--- THE RECORDS ---

Definition QueryLocation (rand : Z) (m : ExtentLocationMgr) (id : string) (offset phys : Z)
    (alloc_if_not_exists : bool) : option (Status * Z * ExtentLocationMgr) :=
  match extent_loc_map_ m !! id with
  | Some l => Some (Status_default, wrap64 (loc_offset l + offset), m)
  | None =>
      if negb alloc_if_not_exists then
        Some (mkStatus CYPRE_ES_LOCATION_NOT_FOUND "extent location not found", phys, m)
      else
        let '(status, phys) := QueryLocation_existing m id offset phys in
        if ok status then Some (status, phys, m)
        else
          '(status, aunit, a) ← sm_Allocate rand (space_alloc_ m) (extent_size_ m) AUnit_default;
          let m := with_space m a in
          if negb (ok status) then Some (status, phys, m)
          else
            let extent_loc := mkExtentLocation (au_offset aunit) (au_size aunit) id in
            let '(status, m) := persistExtent m extent_loc in
            if negb (ok status) then
              a ← sm_Free (space_alloc_ m) (au_offset aunit) (au_size aunit);
              Some (status, phys, with_space m a)
            else Some (Status_default, wrap64 (au_offset aunit + offset), m)
  end.

Definition ReclaimExtent (m : ExtentLocationMgr) (id : string) : option (Status * ExtentLocationMgr) :=
  match queryExtent m id with
  | None => Some (Status_default, m)
  | Some _ =>
      match queryExtent m id with
      | None => Some (Status_default, m)
      | Some loc =>
          let '(s, m) := deleteExtent m loc in
          if negb (ok s) then Some (s, m)
          else
            a ← sm_Free (space_alloc_ m) (loc_offset loc) (loc_size loc);
            Some (Status_default, with_space m a)
      end
  end.

(** The loop of [LoadExtents] over the scanned entries. *)
Fixpoint LoadExtents_loop (m : ExtentLocationMgr) (kvs : list KV)
  : option (Status * ExtentLocationMgr) :=
  match kvs with
  | [] => Some (Status_default, m)
  | (_, value) :: kvs' =>
      match Serializer_Decode ExtentLocation_codec value with
      | DecodeThrows => None
      | DecodeFailed =>
          Some (mkStatus CYPRE_ES_DECODE_ERROR "couldn't load extents from rocks store", m)
      | Decoded loc =>
          let m := with_map m (map_insert_new (extent_loc_map_ m) loc) in
          a ← sm_Mark (space_alloc_ m) (loc_offset loc) (loc_size loc);
          LoadExtents_loop (with_space m a) kvs'
      end
  end.

Definition LoadExtents (m : ExtentLocationMgr) : option (Status * ExtentLocationMgr) :=
  let '(s, kv_iter) := RocksStore_ScanPrefix (rocks_store_ m) kExtentLocPrefix in
  if negb (RocksStatus_ok s) then
    Some (mkStatus CYPRE_ES_ROCKSDB_LOAD_ERROR "couldn't load extents from rocks store", m)
  else LoadExtents_loop m (scan_values kv_iter).
End ExtentLocationMgr.
Arguments ExtentLocationMgr : clear implicits.

(** [Init] on a device of [disk_capacity] bytes, with the extent size the
    configuration gives and the database that [RocksStore::Open] returned. *)
Definition ExtentLocationMgr_Init `{RocksDB DB} (extent_size disk_capacity : Z)
    (opened : RocksStatus * DB) : Status * option (ExtentLocationMgr SpaceAlloc DB) :=
  let '(r, sa) := SpaceAlloc_Init (SpaceAlloc_new disk_capacity) in
  if negb (r =? 0) then
    (mkStatus CYPRE_ES_INIT_SPACE_ALLOC_FAIL "couldn't init space allocator", None)
  else
    let '(status, db) := opened in
    if negb (RocksStatus_ok status) then
      (mkStatus CYPRE_ES_OPEN_ROCKSDB_ERROR (RocksStatus_ToString status), None)
    else (Status_default, Some (mkExtentLocationMgr extent_size db sa ∅)).

(** ** Invariant *)

Section Invariant.
Context `{SpaceManagerLaws A} `{RocksDBLaws DB} `{Crc32c}.
Implicit Types (m : ExtentLocationMgr A DB) (l : ExtentLocation).

Definition loc_bytes l (x : Z) : bool := in_range (loc_offset l) (loc_size l) x.

(** Ids short enough for the stored record to be decoded again. *)
Definition id_ok (id : string) : Prop := slen id < 2147483624.

(** Each extent has its own valid range of the device, all of it in use; every
    byte in use belongs to an extent; and the database holds exactly the
    encoded locations. *)
Record wf_mgr m : Prop := {
  wm_space : sm_wf (space_alloc_ m);
  wm_loc : forall id l, extent_loc_map_ m !! id = Some l ->
    extent_id l = id /\ id_ok id /\ extent_size_ m <= loc_size l /\
    sm_valid (sm_dev (space_alloc_ m)) (loc_offset l) (loc_size l) /\
    forall x, loc_bytes l x = true -> sm_used (space_alloc_ m) x = true;
  wm_disjoint : forall id1 id2 l1 l2 x, id1 <> id2 ->
    extent_loc_map_ m !! id1 = Some l1 -> extent_loc_map_ m !! id2 = Some l2 ->
    loc_bytes l1 x = true -> loc_bytes l2 x = false;
  wm_noleak : forall x, 0 <= x -> sm_used (space_alloc_ m) x = true ->
    exists id l, extent_loc_map_ m !! id = Some l /\ loc_bytes l x = true;
  wm_store : forall id, rdb_view (rocks_store_ m) !! (kExtentLocPrefix +:+ id) =
    Serializer_Encode ExtentLocation_codec <$> (extent_loc_map_ m !! id);
  wm_extent_size : is_u64 (extent_size_ m)
}.

(** The same table, the same stored records and the same bytes in use. *)
Definition mgr_equiv m m' : Prop :=
  extent_size_ m' = extent_size_ m /\ extent_loc_map_ m' = extent_loc_map_ m /\
  rdb_view (rocks_store_ m') = rdb_view (rocks_store_ m) /\
  forall x, 0 <= x -> sm_used (space_alloc_ m') x = sm_used (space_alloc_ m) x.

Lemma prefix_inj id id' : kExtentLocPrefix +:+ id = kExtentLocPrefix +:+ id' -> id = id'.
Proof. unfold kExtentLocPrefix. cbn. intros E. by simplify_eq. Qed.

Lemma loc_bytes_nonneg m id l x :
  wf_mgr m -> extent_loc_map_ m !! id = Some l -> loc_bytes l x = true -> 0 <= x.
Proof.
  intros W E Hx. destruct (wm_loc m W id l E) as (_ & _ & _ & V & _).
  destruct (sm_valid_law _ _ _ (wm_space m W) V). apply in_range_spec in Hx. lia.
Qed.

(** A change of the device that frees nothing and adds nothing. *)
Lemma wf_mgr_equiv m m' :
  wf_mgr m -> mgr_equiv m m' -> sm_frame (space_alloc_ m) (space_alloc_ m') -> wf_mgr m'.
Proof.
  intros W (E1 & E2 & E3 & E4) [F1 F2]. split; rewrite ?E1, ?E2, ?E3, ?F2; try apply W; auto.
  - intros id l Hl. pose proof (loc_bytes_nonneg m id l) as Hnn.
    destruct (wm_loc m W id l Hl) as (? & ? & ? & ? & Hu).
    split_and!; auto. intros x Hx. rewrite E4; eauto.
  - intros x Hx Hu. rewrite E4 in Hu by done. by apply W.
Qed.

(** Adding a location on bytes that were free. *)
Lemma wf_mgr_add m l a d :
  wf_mgr m -> extent_loc_map_ m !! extent_id l = None -> id_ok (extent_id l) ->
  sm_frame (space_alloc_ m) a -> sm_valid (sm_dev (space_alloc_ m)) (loc_offset l) (loc_size l) ->
  extent_size_ m <= loc_size l ->
  (forall x, loc_bytes l x = true -> sm_used (space_alloc_ m) x = false) ->
  (forall x, 0 <= x -> sm_used a x = sm_used (space_alloc_ m) x || loc_bytes l x) ->
  rdb_view d = <[GenerateKey l := Serializer_Encode ExtentLocation_codec l]> (rdb_view (rocks_store_ m)) ->
  wf_mgr (mkExtentLocationMgr (extent_size_ m) d a (<[extent_id l := l]> (extent_loc_map_ m))).
Proof.
  intros W Hnone Hid [F1 F2] V Hsz Hfree Hu Hd. pose proof (loc_bytes_nonneg m) as Hnn.
  destruct (sm_valid_law _ _ _ (wm_space m W) V) as (Ho & _ & _).
  split; cbn; rewrite ?F2; auto; try apply W.
  - intros id l' [[<- <-]|[Hne Hl]]%lookup_insert_Some.
    + split_and!; auto. intros x Hx. rewrite Hu, Hx, orb_true_r; [done|].
      apply in_range_spec in Hx. lia.
    + destruct (wm_loc m W id l' Hl) as (? & ? & ? & ? & Hu').
      split_and!; auto. intros x Hx. rewrite Hu, Hu' by eauto. done.
  - intros id1 id2 l1 l2 x Hne H1' H2' Hx.
    apply lookup_insert_Some in H1' as [[<- <-]|[_ H1']];
      apply lookup_insert_Some in H2' as [[<- <-]|[_ H2']]; [done| | |].
    + destruct (loc_bytes l2 x) eqn:E; [|done].
      destruct (wm_loc m W _ _ H2') as (_ & _ & _ & _ & Hu2).
      rewrite <- (Hu2 x E), Hfree; done.
    + destruct (loc_bytes l x) eqn:E; [|done].
      destruct (wm_loc m W _ _ H1') as (_ & _ & _ & _ & Hu1).
      rewrite <- (Hu1 x Hx), Hfree; done.
    + eapply (wm_disjoint m W id1 id2); eauto.
  - intros x Hx Hux. rewrite Hu in Hux by done. apply orb_true_iff in Hux as [Hux|Hux].
    + destruct (wm_noleak m W x Hx Hux) as (id & l' & Hl & ?). exists id, l'.
      split; [|done]. rewrite lookup_insert_ne by congruence. done.
    + exists (extent_id l), l. by rewrite lookup_insert_eq.
  - intros id. rewrite Hd. destruct (decide (extent_id l = id)) as [<-|Hne].
    + unfold GenerateKey. by rewrite !lookup_insert_eq.
    + rewrite !lookup_insert_ne; [apply W|done|]. intros E. apply Hne.
      by apply prefix_inj in E.
Qed.

(** Removing a location and freeing its bytes. *)
Lemma wf_mgr_remove m id l a d :
  wf_mgr m -> extent_loc_map_ m !! id = Some l -> sm_frame (space_alloc_ m) a ->
  (forall x, 0 <= x -> sm_used a x = sm_used (space_alloc_ m) x && negb (loc_bytes l x)) ->
  rdb_view d = delete (GenerateKey l) (rdb_view (rocks_store_ m)) ->
  wf_mgr (mkExtentLocationMgr (extent_size_ m) d a (delete id (extent_loc_map_ m))).
Proof.
  intros W Hl [F1 F2] Hu Hd. pose proof (loc_bytes_nonneg m) as Hnn.
  destruct (wm_loc m W id l Hl) as (Hid & _).
  split; cbn; rewrite ?F2; auto; try apply W.
  - intros id' l' [Hne Hl']%lookup_delete_Some.
    destruct (wm_loc m W id' l' Hl') as (? & ? & ? & ? & Hu').
    split_and!; auto. intros x Hx. rewrite Hu, Hu' by eauto.
    by rewrite (wm_disjoint m W id' id l' l x) by auto.
  - intros id1 id2 l1 l2 x Hne [_ H1']%lookup_delete_Some [_ H2']%lookup_delete_Some.
    by apply (wm_disjoint m W id1 id2).
  - intros x Hx Hux. rewrite Hu in Hux by done. apply andb_true_iff in Hux as [Hux Hnl].
    destruct (wm_noleak m W x Hx Hux) as (id' & l' & Hl' & Hb). exists id', l'.
    split; [|done]. rewrite lookup_delete_ne; [done|]. intros <-.
    rewrite Hl in Hl'. simplify_eq. by rewrite Hb in Hnl.
  - intros id'. rewrite Hd. unfold GenerateKey. rewrite Hid.
    destruct (decide (id = id')) as [<-|Hne].
    + by rewrite !lookup_delete_eq.
    + rewrite !lookup_delete_ne; [apply W|done|]. intros E. apply Hne.
      by apply prefix_inj in E.
Qed.
End Invariant.

(** ** Operations *)

Section Operations.
Context `{SpaceManagerLaws A} `{RocksDBLaws DB} `{Crc32c}.
Implicit Types (m : ExtentLocationMgr A DB) (l : ExtentLocation).

Lemma persistExtent_spec m l st m' :
  persistExtent m l = (st, m') ->
  (ok st = true /\ extent_loc_map_ m' = map_insert_new (extent_loc_map_ m) l /\
   rdb_view (rocks_store_ m') =
     <[GenerateKey l := Serializer_Encode ExtentLocation_codec l]> (rdb_view (rocks_store_ m)) /\
   m' = mkExtentLocationMgr (extent_size_ m) (rocks_store_ m') (space_alloc_ m) (extent_loc_map_ m')) \/
  (ok st = false /\ rdb_view (rocks_store_ m') = rdb_view (rocks_store_ m) /\
   m' = with_db m (rocks_store_ m')).
Proof.
  unfold persistExtent. destruct (RocksStore_Put _ _ _) as [s d] eqn:E.
  pose proof (put_view _ _ _ _ _ E) as Hv. destruct (RocksStatus_ok s); cbn; intros; simplify_eq; auto.
Qed.

Lemma QueryLocation_spec rand m id offset phys alloc :
  wf_mgr m -> id_ok id -> 0 <= rand ->
  exists st phys' m', QueryLocation rand m id offset phys alloc = Some (st, phys', m') /\ wf_mgr m' /\
    sm_dev (space_alloc_ m') = sm_dev (space_alloc_ m) /\ extent_size_ m' = extent_size_ m /\
    ((ok st = true /\ exists l, extent_loc_map_ m' !! id = Some l /\
        phys' = wrap64 (loc_offset l + offset) /\
        ((extent_loc_map_ m !! id = Some l /\ m' = m) \/
         (extent_loc_map_ m !! id = None /\ alloc = true /\
          extent_loc_map_ m' = <[id := l]> (extent_loc_map_ m)))) \/
     (ok st = false /\ extent_loc_map_ m !! id = None /\ phys' = phys /\ mgr_equiv m m')).
Proof.
  intros W Hid Hr. unfold QueryLocation, QueryLocation_existing.
  destruct (extent_loc_map_ m !! id) as [l|] eqn:El.
  { do 3 eexists. split; [done|]. split_and!; auto. left. eauto 10. }
  destruct alloc; cbn.
  2: { do 3 eexists. split; [done|]. split_and!; auto. right. by split_and!. }
  destruct (sm_alloc_law rand (space_alloc_ m) (extent_size_ m) AUnit_default)
    as (s & u & a & -> & Hcase); [apply W|apply W|done|]. cbn.
  destruct Hcase as [(Hok & F & V & Hsz & Hfree & Hu)|(Hok & -> & ->)]; rewrite Hok; cbn.
  2: { do 3 eexists. split; [done|]. destruct m; cbn in *. split_and!; auto. right.
       rewrite Hok. by split_and!. }
  set (l := mkExtentLocation (au_offset u) (au_size u) id).
  destruct (persistExtent (with_space m a) l) as [st m'] eqn:Ep.
  apply persistExtent_spec in Ep as [(Hst & Em & Ed & Es)|(Hst & Ed & Es)];
    rewrite Hst; cbn -[GenerateKey] in *.
  - assert (Hm' : extent_loc_map_ m' = <[id := l]> (extent_loc_map_ m)).
    { rewrite Em. unfold map_insert_new. cbn. by rewrite El. }
    do 3 eexists. split; [done|]. split_and!.
    + rewrite Es, Hm'. apply (wf_mgr_add m l); auto.
    + rewrite Es. apply F.
    + by rewrite Es.
    + left. split; [done|]. exists l. rewrite Hm', lookup_insert_eq. auto 10.
  - rewrite Es. cbn.
    destruct (sm_free_law a (au_offset u) (au_size u)) as (a' & -> & F' & Hu'); auto;
      [apply F|by rewrite (proj2 F)| |].
    { intros x Hx. rewrite Hu, Hx, orb_true_r; [done|].
      destruct (sm_valid_law _ _ _ (wm_space m W) V). apply in_range_spec in Hx. lia. }
    cbn. do 3 eexists. split; [done|].
    assert (Eq : mgr_equiv m (mkExtentLocationMgr (extent_size_ m) (rocks_store_ m') a' (extent_loc_map_ m))).
    { split_and!; auto. intros x Hx. cbn. rewrite Hu', Hu by done.
      destruct (in_range (au_offset u) (au_size u) x) eqn:E.
      - by rewrite andb_false_r, Hfree.
      - by rewrite orb_false_r, andb_true_r. }
    assert (F2 : sm_frame (space_alloc_ m) a') by (destruct F, F'; split; congruence).
    split_and!; [by apply (wf_mgr_equiv m)|apply F2|done|by right].
Qed.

---

DIRECTIONS = Among the entries above, the line containing "rewrite Hok. by", the line containing "Hu', Hu by done.", and all lines between them are to be restated word for word; nothing else belongs in the reply.

EXERCISE OUTPUT =
       rewrite Hok. by split_and!. }
  set (l := mkExtentLocation (au_offset u) (au_size u) id).
  destruct (persistExtent (with_space m a) l) as [st m'] eqn:Ep.
  apply persistExtent_spec in Ep as [(Hst & Em & Ed & Es)|(Hst & Ed & Es)];
    rewrite Hst; cbn -[GenerateKey] in *.
  - assert (Hm' : extent_loc_map_ m' = <[id := l]> (extent_loc_map_ m)).
    { rewrite Em. unfold map_insert_new. cbn. by rewrite El. }
    do 3 eexists. split; [done|]. split_and!.
    + rewrite Es, Hm'. apply (wf_mgr_add m l); auto.
    + rewrite Es. apply F.
    + by rewrite Es.
    + left. split; [done|]. exists l. rewrite Hm', lookup_insert_eq. auto 10.
  - rewrite Es. cbn.
    destruct (sm_free_law a (au_offset u) (au_size u)) as (a' & -> & F' & Hu'); auto;
      [apply F|by rewrite (proj2 F)| |].
    { intros x Hx. rewrite Hu, Hx, orb_true_r; [done|].
      destruct (sm_valid_law _ _ _ (wm_space m W) V). apply in_range_spec in Hx. lia. }
    cbn. do 3 eexists. split; [done|].
    assert (Eq : mgr_equiv m (mkExtentLocationMgr (extent_size_ m) (rocks_store_ m') a' (extent_loc_map_ m))).
    { split_and!; auto. intros x Hx. cbn. rewrite Hu', Hu by done.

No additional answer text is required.